I still like the idea of keeping your assets in tax preferenced investments whenever you can. You take taxable income only when needed to pay expenses.

Yes, there are a zillion variations out there but “let’s not plan because its hopeless” is not one of them

Did I ever say that you shouldn’t? I don’t disagree with this.

Again - you are trying to make a false equivalence between taxable income and expenses. As I said before, as long as you can generate enough cash flow to pay for your expenses (including the taxes), the amount that you spend is irrelevant to how much you pay in taxes.

Where am I saying you should “not plan because it’s hopeless”? All I’m saying is that trying to pay taxes only on the amount that you are spending because that’s ‘the ideal’ is a false equivalence.
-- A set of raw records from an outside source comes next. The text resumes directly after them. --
(* ===== verification/ScrubSafe.v ===== *)
(** * The sweep beside other threads

    The sweep walks a file while others write it, grow it, cut it and change
    other files.  Whatever they do between its steps, it changes the
    contents of no file. *)

From S2P Require Import Prelude Format Crc RsInit GF RsTheory RsCode RsCorrect RsDecode RsLib RsComplete Edac EdacWord EdacBlock EdacLayouts EdacTheorems Dirent FileData Dir DirTree FileDataTheorems FileTree FileSteady FileMap FileGrow FileTheorems FileFree FileTruncate FileContent Inode Scrub.

(** ** What a check finds in a block, and what it leaves there

    The decode of the sweep on a block with damage the code tolerates: the
    corrections it counts, and the bytes it would write back. *)

(** ** One codeword *)

Section word.
Context `{RL : !RsLib} `{RS : !RsLibSpec} `{RB : !RsLibBounded} (t : rs_tables) (cpu : nat).
Context (Hctrl : ctrl_here t cpu = true) (L : layout) {LO : LayoutOk L}.
Context (maxp : option Z) (Hmaxp : forall m, maxp = Some m -> 0 < m).

(** The count of a decode within the radius: the damaged symbols of the
    codeword, or those of its data when positions are asked for. *)
Lemma dec1_count mem0 mem mem' i :
  zlen mem0 = l_size L -> bytes mem0 -> encoded L mem0 mem ->
  zlen mem' = l_size L -> bytes mem' -> 0 <= i < l_n L -> damage L mem mem' i <= 8 ->
  fst (fst (dec1 t cpu L maxp mem' i)) =
    decode_return maxp (damage L mem' mem i) (changed (cw_data L mem' i) (cw_data L mem i)).
Proof.
  intros Hm0 B0 En Hm' B' Hi Hd. pose proof (lo_len (L := L)) as Hlen.
  pose proof (en_len _ _ _ En) as Hm. pose proof (en_bytes _ _ _ En) as Bm.
  pose proof (cw_input L mem i Hm Bm Hi) as Hin. pose proof (cw_input L mem' i Hm' B' Hi) as Hin'.
  assert (Hl : zlen (cw_data L mem i) = zlen (cw_data L mem' i)) by (by rewrite !(zlen_cw_data L)).
  assert (Ep : cw_par L mem i = encode_rs8 (cw_data L mem i)) by (rewrite (en_par _ _ _ En), (en_data _ _ _ En); done).
  assert (C : is_codeword (cw_data L mem i ++ cw_par L mem i)) by (rewrite Ep; apply encode_rs8_codeword; [apply Hin|destruct Hin as (_ & _ & ? & _); lia]).
  destruct (decode_rs8_bounded _ _ _ _ Hin' Hin Hl C Hd) as (cs & Ecs & H8).
  destruct (corrections_split _ _ _ Hin' Ecs) as (_ & _ & W).
  destruct (word_fixed_original (cw_data L mem i) (cw_par L mem i) (cw_data L mem' i) (cw_par L mem' i) (zlen cs) _ _
    ltac:(destruct Hin as (? & ? & _); by apply bytes_app) ltac:(destruct Hin' as (? & ? & _); by apply bytes_app) C Hl
    ltac:(apply Hin) ltac:(apply Hin') ltac:(destruct Hin as (_ & _ & ? & _); lia) W ltac:(unfold damage, cw in Hd; lia)) as [Ed Ep'].
  unfold dec1. rewrite <- (zlen_cw_data L mem' i), (rs_decode_some t cpu Hctrl _ _ maxp cs Hin' Hmaxp Ecs) by done.
  cbn [fst]. unfold fixed_data. rewrite Ed. f_equal. unfold damage, cw. rewrite <- (wf_distance _ _ _ _ _ W), Ed, Ep'. done.
Qed.
End word.
(** Block [i] of the file, where it has one, holds its bytes of [C] without
    damage. *)
Definition sound s (i : Z) : Prop := fget s f i <> 0 -> exists raw pay, bread s (fget s f i) = Some raw /\
  intact (fi_ino f) i pay raw /\ forall u, 0 <= u < P -> getb pay u = C (i * P + u).

(** The sweep holds the file, whose contents are [C]; nobody else runs. *)
Record quiet w : Prop := {
  qu_others : w_others w = [];
  qu_inode : w_inode w = Some f;
  qu_over : sweep_over w = false;
  qu_steady : steady (w_env w);
  qu_maps : file_maps c t cpu (w_env w) f C }.

(** The pointers of the file are the same. *)
Definition same_shape s s' : Prop := forall k d b sl, file_roots f !! k = Some (d, b) -> (length sl <= d)%nat -> slots_ok sl ->
  tree_get s' b sl = tree_get s b sl.

(** The blocks in [I] are sound, and those that were. *)
Record mends w w' (I : Z -> Prop) : Prop := {
  mn_quiet : quiet w';
  mn_shape : same_shape (w_env w) (w_env w');
  mn_sound i : file_block i -> I i \/ sound (w_env w) i -> sound (w_env w') i }.

Lemma mends_trans w w1 w2 I J : mends w w1 I -> mends w1 w2 J -> mends w w2 (fun i => I i \/ J i).
Proof.
  intros [Q1 S1 M1] [Q2 S2 M2]. split; [done| |].
  - intros k d b sl Hk Hl F. rewrite (S2 k d b sl), (S1 k d b sl) by done. done.
  - intros i Hi [[H|H]|H]; apply M2; try done; [right|by left|right]; apply M1; tauto.
Qed.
Your tax planning needs to ensure you can generate enough cash flow to pay for all of your expenses (including the taxes), but should attempt to minimize the taxes you pay. To do that, it needs to take a lot more into account than just your spending.

You can generate cash flow without generating taxes (like when selling an asset at a loss). You can generate taxes without generating cash flow (like with Roth conversions). You can generate both cash flow and taxes (like by taking a distribution from a Traditional IRA). You need cash flow for your expenses. But tax planning is about so much more than expense planning that there isn’t an ‘ideal link’ between them.